The park is relatively high in elevation – Little Pinnacle is 5,084 ft.—and visitors are warned to be prepared for sudden changes in the weather, as major storms do roll through pretty regularly.  All the trails we hiked had storm shelters and benches built along them, in most cases by boy scouts and girl scouts.  The elevation also means that the park is a heavenly escape from summer heat!  Remember to pack warm clothes, especially for the kids, as mine were happy to have long pants and hooded sweatshirts in the morning and evenings, even in July.  And it’s in a fairly remote location, so pack and plan accordingly for self-sufficient camping.  There is also no cell phone coverage at all throughout the park.  Old-fashioned maps may be needed to get to and from the park, if you are used to navigating with your cell phone.  

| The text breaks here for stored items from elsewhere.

(* ===== verification/Programs.v ===== *)
(** * Programs: the [main] functions

    The five programs of [src/src/apps/] from the command line to the exit code:
    arguments, settings, sockets, start-up of the arms, the loop with everything
    the other threads do meanwhile, and the shutdown. The parts are those of the
    other files; this one puts them in the order of the code. *)

From S2P Require Import Prelude Float64 Packets LinkCheck BilateralEngager FeedbackStateBuffer TeleopStateBuffer Safety.
From S2P Require Import RuntimeControl Udp Dynamics RobotState Control AppCommon LeaderApp FollowerApp Yaml.
From S2P Require Import Ik VrConfig VrLeader Startup Args SingleApp.
From stdpp Require Import gmap.

Open Scope Z_scope.

(** ** What a program runs in *)

Record World := mkWorld {
  wd_start : StartEnv;
  wd_stod : string -> outcome double;
  wd_os : Os;                                (* network interfaces, at the start *)
  wd_receiver : ArmSide -> SocketOs;
  wd_server : ServerOs;
  wd_server_joins : bool;                    (* the server's thread ends once it is stopped: no client keeps it in [recv] *)
  wd_telemetry_socket : bool;
  wd_clock : Z;                              (* steady clock before the loop *)
  wd_uninitialised : TeleopPacket;
  wd_pinocchio : string -> outcome Pinocchio;                 (* buildModel *)
  wd_csv_opens : string -> bool;
  wd_first_r : nat -> Motors; wd_first_l : nat -> Motors;     (* readings of the first move *)
}.

Section programs.
Context (w : World).
#[local] Abbreviation Y := (st_yaml (wd_start w)).

(** [--interface] replaces [--bind-ip]; a name without address ends the program. *)
Definition bind_ip_of (vars : Vars) : option string :=
  if String.eqb (text vars "interface_name") "" then Some (text vars "bind_ip")
  else
    let ip := get_interface_ip (wd_os w) (text vars "interface_name") in
    if String.eqb ip "" then None else Some ip.

(** The runtime control server, if a port was given. *)
Definition control_server (vars : Vars) : Start unit :=
  if 0 <? port vars "control_port" then
    if (server_start (wd_server w) (text vars "control_bind_ip") server_new).1 then mret (M := Start) tt else exit_with 1
  else mret (M := Start) tt.

(** [main] returns: the destructor of the command server joins its thread, if it
    has one. *)
Definition server_destructor {A} (vars : Vars) (m : Start A) : Start A :=
  let '(t, r) := m in
  (t, match r with
      | ExitCode n => if (0 <? port vars "control_port") && negb (wd_server_joins w) then Blocked else ExitCode n
      | _ => r
      end).

Definition receiver_up (side : ArmSide) (bind_ip : string) (p : Z) : bool :=
  (receiver_start (receiver_new (wd_receiver w side) bind_ip p)).1.

(** Both receivers; a failure ends the program. *)
Definition receivers (bind_ip : string) (right_port left_port : Z) : Start unit :=
  if receiver_up RIGHT bind_ip right_port && receiver_up LEFT bind_ip left_port then mret (M := Start) tt else exit_with 1.

Definition telemetry_publisher (vars : Vars) : Start TelemetryPublisher :=
  if flag vars "publish_telemetry" then
    let '(ok, pub) := publisher_start (wd_telemetry_socket w) publisher_new in
    if ok : bool then mret (M := Start) pub else exit_with 1
  else mret (M := Start) publisher_new.

Definition start_args (vars : Vars) : StartArgs :=
  mkStartArgs (text vars "right_can") (text vars "left_can") (text vars "right_urdf") (text vars "left_urdf")
    (num vars "rate_hz").

(** The first move of both arms. *)
Definition first_move (cr cl : Control) : Start (Control * Control) :=
  run (adjust_both (wd_first_r w) (wd_first_l w) cr cl).

(** ** The loop *)

Section loop.
Context {S E O : Type} (step : E -> S -> outcome (S * option O)) (actions : O -> list SideAction) (period : double).

(** The steps of all threads in turn. After an iteration [main] waits for the
    next multiple of the period, whose conversion may be undefined. *)
Fixpoint main_loop (l : list E) (s : S) : Start S :=
  match l with
  | [] => mret (M := Start) s
  | e :: l =>
      '(s, o) ← run (step e s);
      _ ← act (match o with Some o => actions o | None => [] end);
      _ ← run (match o with Some _ => ns_of_seconds period | None => Ok 0 end);
      main_loop l s
  end.
End loop.

(** [disable_all] of both arms. *)
Definition both_off : list SideAction := [DisableAll RIGHT; DisableAll LEFT].

(** *** The bimanual follower *)

Definition follower_env (vars : Vars) (fs : FeedbackSettings) (ff : bool * double) : FollowerEnv :=
  mkFollowerEnv (flag vars "mock") (num vars "rate_hz") fs (flag vars "publish_telemetry") (num vars "telemetry_rate_hz")
    ff.1 ff.2.

(** What a cycle does to the arms' power. *)
Definition side_actions (side : ArmSide) (o : ArmOutput) : list SideAction :=
  match o with ArmDisable => [DisableAll side] | _ => [] end.

Definition follower_actions (o : FollowerOutput) : list SideAction :=
  (if fx_enable_all o then [EnableAll RIGHT; EnableAll LEFT] else []) ++
  side_actions RIGHT (fx_right o) ++ side_actions LEFT (fx_left o).

(** The arms in real mode: controllers after the first move, feed-forward
    settings. *)
Definition follower_arms (vars : Vars) : Start (option Control * option Control * (bool * double)) :=
  if flag vars "mock" then mret (M := Start) (None, None, (false, d1))
  else
    '(cr, cl, ff) ← follower_start (wd_start w) (start_args vars);
    '(cr, cl) ← first_move cr cl;
    mret (M := Start) (Some cr, Some cl, ff).

Definition follower_new (vars : Vars) (fs : FeedbackSettings) (pub : TelemetryPublisher) (cr cl : option Control)
    : FollowerApp :=
  let side := follower_side_new (args_safety_config vars) (num vars "rate_hz") (wd_uninitialised w) in
  let '(ok, link) := if fs_enabled fs then follower_link_ok fs (wd_os w) else (false, link_info_default) in
  mkFollowerApp true false false false false false false [] (side cr) (side cl) [] link ok 0 (wd_clock w) pub (wd_clock w).

(** [main] up to its loop. *)
Definition follower_init (args : list string) : Start (Vars * FollowerEnv * FollowerApp) :=
  vars ← run (parse_args (wd_stod w) (pr_options bimanual_follower) args (pr_defaults bimanual_follower));
  bind_ip ← require (bind_ip_of vars);
  _ ← control_server vars;
  server_destructor vars (
    _ ← receivers bind_ip (port vars "right_port") (port vars "left_port");
    pub ← telemetry_publisher vars;
    fs ← run (load_feedback_settings Y "config/follower.yaml");
    '(cr, cl, ff) ← follower_arms vars;
    mret (M := Start) (vars, follower_env vars fs ff, follower_new vars fs pub cr cl)).

(** The end of [main], once [keep_running] is false: the receivers are stopped, the
    arms switched off, the controllers deleted, and the command server is
    destroyed. Moves run in detached threads that use the controllers. *)
Definition follower_end (vars : Vars) (a : FollowerApp) : Start FollowerApp :=
  if fa_keep_running a then mret (M := Start) a
  else
    _ ← act (if flag vars "mock" then [] else both_off);
    match fa_moves a with [] => server_destructor vars (exit_with 0) | _ => ([], Undefined) end.

(** [main]: still in the loop when the events are used up, or at its end. *)
Definition follower_main (tanh : double -> double) (args : list string) (events : list FollowerEvent) : Start FollowerApp :=
  '(vars, env, a) ← follower_init args;
  a ← main_loop (follower_event env tanh) follower_actions (d1 / num vars "rate_hz")%D events a;
  follower_end vars a.

(** *** The bimanual leader *)

Definition leader_env (vars : Vars) (bi : BilateralSettings) : LeaderEnv :=
  mkLeaderEnv (flag vars "mock") (num vars "rate_hz") bi (text vars "follower_ip") (port vars "right_port")
    (port vars "left_port") (flag vars "publish_telemetry") (num vars "telemetry_rate_hz").

Definition leader_arms (vars : Vars) (bi : BilateralSettings) : Start (option Control * option Control) :=
  if flag vars "mock" then mret (M := Start) (None, None)
  else
    '(cr, cl) ← leader_start (wd_start w) bi (start_args vars);
    '(cr, cl) ← first_move cr cl;
    mret (M := Start) (Some cr, Some cl).

Definition feedback_receivers (bi : BilateralSettings) : Start unit :=
  if bi_feedback_enabled bi then receivers (bi_bind_ip bi) (bi_right_port bi) (bi_left_port bi)
  else mret (M := Start) tt.

Definition leader_step_event (env : LeaderEnv) (tanh sin cos : double -> double) (e : LeaderEvent) (a : LeaderApp)
    : outcome (LeaderApp * option LeaderOutput) :=
  let '(st, o) := leader_event env tanh sin cos e (Ok a) in
  a ← st; Ok (a, o).

Definition leader_init (args : list string) : Start (Vars * LeaderEnv * LeaderApp) :=
  vars ← run (parse_args (wd_stod w) (pr_options bimanual_leader) args (pr_defaults bimanual_leader));
  bind_ip ← require (bind_ip_of vars);
  bi ← run (load_bilateral_settings Y "config/leader.yaml");
  '(cr, cl) ← leader_arms vars bi;
  pub ← telemetry_publisher vars;
  a ← run (leader_new (leader_env vars bi) (flag vars "initial_enable") (wd_os w) (wd_clock w) pub cr cl);
  _ ← feedback_receivers bi;
  _ ← control_server vars;
  mret (M := Start) (vars, leader_env vars bi, a).

Definition leader_end (vars : Vars) (a : LeaderApp) : Start LeaderApp :=
  if lf_keep_running (la_flags a) then mret (M := Start) a
  else
    _ ← act (if flag vars "mock" then [] else both_off);
    server_destructor vars (exit_with 0).

Definition leader_main (tanh sin cos : double -> double) (args : list string) (events : list LeaderEvent)
    : Start LeaderApp :=
  '(vars, env, a) ← leader_init args;
  a ← main_loop (leader_step_event env tanh sin cos) (fun _ => []) (d1 / num vars "rate_hz")%D events a;
  leader_end vars a.

(** *** The single-arm programs *)

Inductive SingleLeaderEvent :=
| SlSignal
| SlCycle (sys_mock sys_now : Z) (m : Motors).

Definition single_leader_event (env : SingleLeaderEnv) (tanh sin cos : double -> double) (e : SingleLeaderEvent)
    (a : SingleLeader) : outcome (SingleLeader * option (TeleopPacket * option Commands)) :=
  match e with
  | SlSignal => Ok (single_leader_signal a, None)
  | SlCycle sys_mock sys_now m =>
      if sl_keep_running a then
        '(a, o) ← single_leader_cycle env tanh sin cos sys_mock sys_now m a; Ok (a, Some o)
      else Ok (a, None)
  end.

Definition adjust_single (c : Control) : Start Control :=
  '(_, c) ← run (AdjustPosition (wd_first_r w) c); mret (M := Start) c.

Definition single_leader_main (tanh sin cos : double -> double) (args : list string) (events : list SingleLeaderEvent)
    : Start SingleLeader :=
  vars ← run (parse_args (wd_stod w) (pr_options single_leader) args (pr_defaults single_leader));
  c ← (if flag vars "mock" then mret (M := Start) None
       else
         c ← single_leader_start (wd_start w) (text vars "leader_urdf") (text vars "can_interface") (num vars "rate_hz");
         c ← adjust_single c;
         mret (M := Start) (Some c));
  let env := mkSingleLeaderEnv (flag vars "mock") (flag vars "enable") in
  a ← main_loop (single_leader_event env tanh sin cos) (fun _ => []) (d1 / num vars "rate_hz")%D events
        (mkSingleLeader c 0 true);
  if sl_keep_running a then mret (M := Start) a
  else
    _ ← act (if flag vars "mock" then [] else [DisableAll RIGHT]);
    exit_with 0.

Inductive SingleFollowerEvent :=
| SfPacket (now : Z) (p : TeleopPacket)
| SfSignal
| SfCycle (now : Z) (late : list (Z * TeleopPacket)) (m : Motors).

Definition single_follower_event (mock : bool) (tanh : double -> double) (e : SingleFollowerEvent) (a : SingleFollower)
    : outcome (SingleFollower * option ArmOutput) :=
  match e with
  | SfPacket now p => Ok (single_packet now p a, None)
  | SfSignal => Ok (single_follower_signal a, None)
  | SfCycle now late m =>
      if sf_keep_running a then '(a, o) ← single_follower_cycle mock tanh now late m a; Ok (a, Some o) else Ok (a, None)
  end.

Definition single_follower_main (tanh : double -> double) (args : list string) (events : list SingleFollowerEvent)
    : Start SingleFollower :=
  vars ← run (parse_args (wd_stod w) (pr_options single_follower) args (pr_defaults single_follower));
  _ ← (if receiver_up RIGHT "0.0.0.0" (port vars "port") then mret (M := Start) tt else exit_with 1);
  c ← (if flag vars "mock" then mret (M := Start) None
       else
         c ← single_follower_start (wd_start w) (text vars "follower_urdf") (text vars "can_interface") (num vars "rate_hz");
         c ← adjust_single c;
         mret (M := Start) (Some c));
  a ← main_loop (single_follower_event (flag vars "mock") tanh) (side_actions RIGHT) (d1 / num vars "rate_hz")%D events
        (single_follower_new (args_safety_config vars) (num vars "rate_hz") (wd_uninitialised w) c);
  if sf_keep_running a then mret (M := Start) a
  else
    _ ← act (side_actions RIGHT (single_exit (flag vars "mock") a));
    exit_with 0.

(** *** The VR leader *)

(** [--ik-debug] and [--log-csv] switch the debug output on, then come the
    overrides and the mode flags. *)
Definition vr_config_of (vars : Vars) (args : list string) : outcome VrTeleopConfig :=
  cfg ← load_config Y (text vars "config_path");
  let d := vc_debug cfg in
  let debug := ik_debug d || flag vars "ik_debug" || negb (String.eqb (text vars "log_csv_path") "") in
  let cfg := with_debug (mkVrDebug debug (ik_debug_rate_hz d) (ik_debug_burst_sec d)) cfg in
  cfg ← apply_sets (wd_stod w) (match vars !! "set_overrides" with Some (VTexts l) => l | _ => [] end) cfg;
  Ok (apply_mode_flags args cfg).

(** Results of [start_raw] are not looked at: without its sockets the program
    runs and receives nothing. *)
Definition vr_init (args : list string) : Start (Vars * VrEnv * VrApp) :=
  vars ← run (parse_args (wd_stod w) (pr_options vr_leader) args (pr_defaults vr_leader));
  cfg ← run (vr_config_of vars args);
  _ ← (if negb (String.eqb (text vars "log_csv_path") "") && negb (wd_csv_opens w (text vars "log_csv_path"))
       then exit_with 1 else mret (M := Start) tt);
  pin_r ← run (wd_pinocchio w (text vars "right_urdf"));
  _ ← run (ik_new pin_r right_ee (joint_names "right"));
  pin_l ← run (wd_pinocchio w (text vars "left_urdf"));
  let env := mkVrEnv cfg (num vars "rate_hz") (flag vars "dry_run") (num vars "max_test_sec") (wd_clock w) pin_r pin_l in
  a ← run (vr_new env);
  mret (M := Start) (vars, env, a).

Definition vr_main (la : EigenOps) (ve : EigenVec) (ge : EigenGeometry) (pow : double -> double -> double)
    (args : list string) (events : list VrEvent) : Start VrApp :=
  '(vars, env, a) ← vr_init args;
  a ← main_loop (vr_event env la ve ge pow) (fun _ => []) (d1 / num vars "rate_hz")%D events a;
  if va_keep_running a then mret (M := Start) a else exit_with 0.
End programs.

All in all, it was a fantastic camping trip with the kids, and I can’t wait to get back again.

What we liked:  great camping with kid-friendly amenities and excellent kid-accessible hikes, wild ponies, spectacular views, and just over three hours from Durham.

What we’d change:  the campground needs better access to water for campers, and the sites are a tad too close together for my preference.  And two nights wasn’t long enough! But those are the tiniest of details in an otherwise amazing vacation.

Visitor’s Center, with museum.

 Campground bath house.

 Tent site, very near the bathhouse and backing up to the meadow.

 Dessert every night!

 Meadow behind our tent site.

 Playground near the Henderson Stage.

View from Big Pinnacle, looking across Massie Gap.

Pony grazing along trail. 

 Waterfall on the Cabin Creek Trail

 View from Little Pinnacle (elevation 5,084 ft).

 Tree growing over a boulder on the Twin Pinnacles Trail.

 Watching the ponies on the Appalachian Trail.

Wilson Creek Trail 

The Details:

Grayson Highlands State Park

829 Grayson Highland Ln., Mouth of Wilson, VA 24363;
Phone: 276-579-7092;
Email:  GraysonHighlands@dcr.virginia.gov

PDF Trail Guide and park map:  

Info: Standard tent site for out-of-state visitor was $24 per night.  Firewood bundle:  $5.

1 comment:

Ashley Carrigan said...

Thanks for the blog post! :) Helpful for us planning our trip. Do you mind sharing which site you stayed on? Looking at the camp map, it's hard to know what the best site would be. TIA!